Your answer should be the lines of the data below that contain "mute".

(Beginning of RAW DATA)

(* ===== verification/Plain.v ===== *)
(** * What most operations leave alone

    Nearly every action of a node leaves the queue of received messages and its
    permit alone and fires no [Connected]. *)

From S2P Require Import Prelude Prog Packet Kcp Addr Errors Config World Session Transport.
From S2P Require Import Incoming Update.
Open Scope prog_scope.

(** [Connected], for any address. *)
Definition is_connected (e : Event) : Prop := match e with Connected _ => True | _ => False end.

(** An action that leaves the queue and the permit alone, and one that fires no
    [Connected]. *)
Definition still {K : KcpLib} {B} (f : World → B * World) : Prop :=
  ∀ w, (f w).2.(pending) = w.(pending) ∧ (f w).2.(notified) = w.(notified).
Definition mute {K : KcpLib} {B} (f : World → B * World) : Prop :=
  ∀ w, ∃ es, (f w).2.(World.events) = w.(World.events) ++ es ∧ Forall (λ e, ¬ is_connected e) es.

(** All actions are. *)
Fixpoint idle {K : KcpLib} {A} (p : prog World A) : Prop :=
  match p with
  | Ret _ => True
  | Act f k => still f ∧ ∀ b, idle (k b)
  end.

Fixpoint silent {K : KcpLib} {A} (p : prog World A) : Prop :=
  match p with
  | Ret _ => True
  | Act f k => mute f ∧ ∀ b, silent (k b)
  end.

Definition plain {K : KcpLib} {A} (p : prog World A) : Prop := idle p ∧ silent p.

Create HintDb plain discriminated.

Section Plain.
Context {K : KcpLib}.

Lemma idle_bind {A B} (p : prog World A) (k : A → prog World B) :
  idle p → (∀ a, idle (k a)) → idle (bind p k).
Proof. induction p as [|C f c IH]; cbn; [auto|]. intros [? ?] Hk. auto. Qed.

Lemma silent_bind {A B} (p : prog World A) (k : A → prog World B) :
  silent p → (∀ a, silent (k a)) → silent (bind p k).
Proof. induction p as [|C f c IH]; cbn; [auto|]. intros [? ?] Hk. auto. Qed.

Lemma plain_bind {A B} (p : prog World A) (k : A → prog World B) :
  plain p → (∀ a, plain (k a)) → plain (bind p k).
Proof.
  intros [? ?] Hk. split; [apply idle_bind|apply silent_bind]; try done; intros a; apply Hk.
Qed.

Lemma plain_ret {A} (a : A) : plain (Ret a).
Proof. done. Qed.

Lemma idle_run {A} (p : prog World A) w :
  idle p → (run p w).2.(pending) = w.(pending) ∧ (run p w).2.(notified) = w.(notified).
Proof.
  revert w. induction p as [|B f k IH]; cbn; intros w; [done|]. intros [Hf Hk].
  destruct (IH _ (f w).2 (Hk (f w).1)) as [-> ->]. apply Hf.
Qed.

Lemma silent_run {A} (p : prog World A) w :
  silent p → ∃ es, (run p w).2.(World.events) = w.(World.events) ++ es ∧ Forall (λ e, ¬ is_connected e) es.
Proof.
  revert w. induction p as [a|B f k IH]; cbn; intros w.
  - intros _. exists []. by rewrite app_nil_r.
  - intros [Hf Hk]. destruct (Hf w) as (es & H1 & H2).
    destruct (IH _ (f w).2 (Hk (f w).1)) as (es' & -> & H4). exists (es ++ es').
    rewrite H1, app_assoc. split; [done|by apply Forall_app].
Qed.

Lemma idle_atomic {A} (p : prog World A) : idle p → idle (atomic p).
Proof. intros Hp. cbn. split; [|done]. intros w. by apply idle_run. Qed.

Lemma silent_atomic {A} (p : prog World A) : silent p → silent (atomic p).
Proof. intros Hp. cbn. split; [|done]. intros w. by apply silent_run. Qed.

Lemma plain_atomic {A} (p : prog World A) : plain p → plain (atomic p).
Proof. intros [? ?]. split; [by apply idle_atomic|by apply silent_atomic]. Qed.

(** An action that leaves the events alone too, and the events but [Connected]. *)
Lemma plain_act {B} (f : World → B * World) :
  (∀ w, (f w).2.(pending) = w.(pending) ∧ (f w).2.(notified) = w.(notified) ∧
        (f w).2.(World.events) = w.(World.events)) → plain (act f).
Proof.
  intros Hf. split; (split; [|done]); intros w; destruct (Hf w) as (? & ? & He); [done|].
  exists []. by rewrite app_nil_r.
Qed.

Lemma plain_event e : ¬ is_connected e → plain (event_send e).
Proof.
  intros He. split; (split; [|done]); intros w; [done|]. exists [e]. split; [done|by constructor].
Qed.
End Plain.

#[export] Hint Resolve plain_ret : plain.
#[export] Hint Extern 1 (plain (event_send _)) => apply plain_event; intros [] : plain.

(** Follow the program: sequences, critical sections, branches, actions. *)
Ltac plain_tac :=
  repeat first
    [ progress (cbv zeta beta)
    | solve [auto with plain]
    | apply plain_atomic
    | apply plain_bind; [|intros ?]
    | progress unfold bind_result, load, store, get, modify, epoch_ms, current_ms,
        arc_new, random_conv, map_get, map_insert, map_remove, try_send_to, send_to
    | apply plain_act; intros ?; split_and!; reflexivity
    | case_match ].

Section Operations.
Context {K : KcpLib} {os : Os}.

Lemma plain_run_kio {A} o (p : kio A) : plain (DirectOutput.run_kio o p).
Proof.
  revert o. induction p as [a|frame k IH]; intros o; cbn [DirectOutput.run_kio]; [done|].
  apply plain_bind; [|intros x; apply IH]. unfold DirectOutput.write. plain_tac.
Qed.

#[local] Hint Resolve plain_run_kio : plain.

Lemma plain_kcp_call {A} s (op : kcp_t → kio (kcp_t * Result A kcp_error)) : plain (Session.kcp_call s op).
Proof. unfold Session.kcp_call. plain_tac. Qed.

#[local] Hint Resolve plain_kcp_call : plain.

Lemma plain_send_data s data : plain (Session.send_data s data).
Proof. unfold Session.send_data, Session.update_flush. plain_tac. Qed.

Lemma plain_recv_loop fuel s out : plain (Session.recv_loop fuel s out).
Proof. revert out. induction fuel as [|fuel IH]; intros out; cbn [Session.recv_loop]; plain_tac. Qed.

Lemma plain_send_reset conv to : plain (KcpPeer.send_reset conv to).
Proof. unfold KcpPeer.send_reset. cbn [repeat_prog]. plain_tac. Qed.

Lemma plain_flush_queued s : plain (flush_queued s).
Proof. unfold flush_queued. plain_tac. Qed.

Lemma plain_for_each {A} (l : list A) (f : A → prog World unit) :
  (∀ x, plain (f x)) → plain (for_each l f).
Proof. intros H. induction l as [|x l IH]; cbn [for_each]; plain_tac. Qed.

#[local] Hint Resolve plain_send_data plain_recv_loop plain_send_reset plain_flush_queued : plain.

Lemma plain_filter_open l : plain (KcpPeer.filter_open l).
Proof. induction l as [|s l IH]; cbn [KcpPeer.filter_open]; plain_tac. Qed.

Lemma plain_scan_session config now_ms now_epoch s : plain (scan_session config now_ms now_epoch s).
Proof. unfold scan_session, Session.maybe_retry_syn, Session.update, Session.mark_closed. plain_tac. Qed.

#[local] Hint Resolve plain_filter_open plain_scan_session : plain.

Lemma plain_scan config now_ms now_epoch entries rem : plain (scan config now_ms now_epoch entries rem).
Proof. revert rem. induction entries as [|[can s] l IH]; intros rem; cbn [scan]; plain_tac. Qed.

Lemma plain_send self peer data : plain (KcpPeer.send self peer data).
Proof.
  unfold KcpPeer.send, KcpPeer.initiate_session, Session.new_outbound, KcpPeer.insert_if_absent,
    Session.send_syn. plain_tac.
Qed.

Lemma plain_disconnect peer : plain (KcpPeer.disconnect peer).
Proof. unfold KcpPeer.disconnect, Session.mark_closed. plain_tac. Qed.

Lemma plain_shutdown : plain KcpPeer.shutdown.
Proof.
  unfold KcpPeer.shutdown, KcpPeer.session_values. plain_tac. apply plain_for_each. intros s.
  unfold KcpPeer.shutdown_session, Session.mark_closed. plain_tac.
Qed.

Lemma plain_tick config : plain (update_tick config).
Proof.
  unfold update_tick. plain_tac; [apply plain_scan|]. apply plain_for_each. intros can.
  unfold prune, Session.mark_closed. plain_tac.
Qed.


#[local] Hint Resolve plain_tick : plain.

Lemma plain_update n config : plain (update_task n config).
Proof. induction n as [|n IH]; cbn [update_task]; unfold update_iteration; plain_tac. Qed.

Lemma plain_peers : plain KcpPeer.peers.
Proof. unfold KcpPeer.peers, KcpPeer.session_values. plain_tac. Qed.

Lemma plain_stats peer : plain (KcpPeer.stats peer).
Proof. unfold KcpPeer.stats. plain_tac. Qed.

Lemma plain_reset payload from : plain (handle_reset payload from).
Proof. unfold handle_reset, invalid_data, Session.mark_closed. plain_tac. Qed.
End Operations.

#[export] Hint Resolve plain_run_kio plain_kcp_call plain_send_data plain_recv_loop
  plain_send_reset plain_flush_queued plain_filter_open plain_scan_session plain_send plain_disconnect
  plain_shutdown plain_tick plain_update plain_peers plain_stats plain_reset : plain.
(* ===== verification/Lifecycle.v ===== *)
(** * [Connected] is fired at most once per session

    A credit argument over every interleaving: a session that becomes
    established earns its peer one [Connected]; a task that holds such a credit
    may fire it, and a task that is dropped loses it. *)

From S2P Require Import Prelude Prog Packet Kcp Addr Errors Config World Session Transport.
From S2P Require Import Incoming Update Invariant Toy Tasks Plain.
From S2P Require Import Effects SessionSpec IncomingSpec.
Open Scope prog_scope.

Section Credits.
Context {K : KcpLib} {os : Os} {OL : OsLaws os} (can : CanonicalAddr).

Definition connected_to (e : Event) : Prop :=
  match e with Connected a => canonicalize a = can | _ => False end.

#[export] Instance connected_to_dec e : Decision (connected_to e).
Proof. destruct e; cbn; apply _. Defined.

(** How often [Connected] was fired for the peer. *)
Definition connects (w : World) : nat := length (filter connected_to w.(World.events)).

(** The sessions with the peer that are, or were, established. *)
Definition joined (σ : Session) : Prop :=
  σ.(inner).(state) = Established ∧ canonicalize σ.(peer_addr) = can.

Definition established (w : World) : nat := size (filter (λ x : nat * Session, joined x.2) w.(heap)).

Lemma established_incl w w' :
  evolves w w' →
  dom (filter (λ x : nat * Session, joined x.2) w.(heap)) ⊆
  dom (filter (λ x : nat * Session, joined x.2) w'.(heap)).
Proof.
  intros (Hh & _) s (σ & Hσ)%elem_of_dom. apply map_lookup_filter_Some in Hσ as [Hσ [Hst Hp]].
  destruct (Hh s σ Hσ) as (σ' & Hσ' & Hp' & _ & _ & He & _). apply elem_of_dom. exists σ'.
  apply map_lookup_filter_Some. split; [done|]. split; [by apply He|]. by cbn in *; rewrite Hp'.
Qed.

Lemma established_mono w w' : evolves w w' → (established w ≤ established w')%nat.
Proof.
  intros H. unfold established. rewrite <- !size_dom. by apply subseteq_size, established_incl.
Qed.

Lemma established_new s σ' w w' :
  evolves w w' → w'.(heap) !! s = Some σ' → joined σ' →
  (∀ σ, w.(heap) !! s = Some σ → ¬ joined σ) → (S (established w) ≤ established w')%nat.
Proof.
  intros H Hσ' Hj Hnot. unfold established. rewrite <- !size_dom.
  apply (subset_size (C := gset nat)). split; [by apply established_incl|]. intros Hsub.
  assert (Hin : s ∈ dom (filter (λ x : nat * Session, joined x.2) w'.(heap))).
  { apply elem_of_dom. exists σ'. by apply map_lookup_filter_Some. }
  apply Hsub, elem_of_dom in Hin as (σ & Hσ). apply map_lookup_filter_Some in Hσ as [Hσ Hjσ].
  by apply (Hnot σ Hσ).
Qed.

(End of RAW DATA)

### RESPONSE FOR THIS EXERCISE
Definition mute {K : KcpLib} {B} (f : World → B * World) : Prop :=
  | Act f k => mute f ∧ ∀ b, silent (k b)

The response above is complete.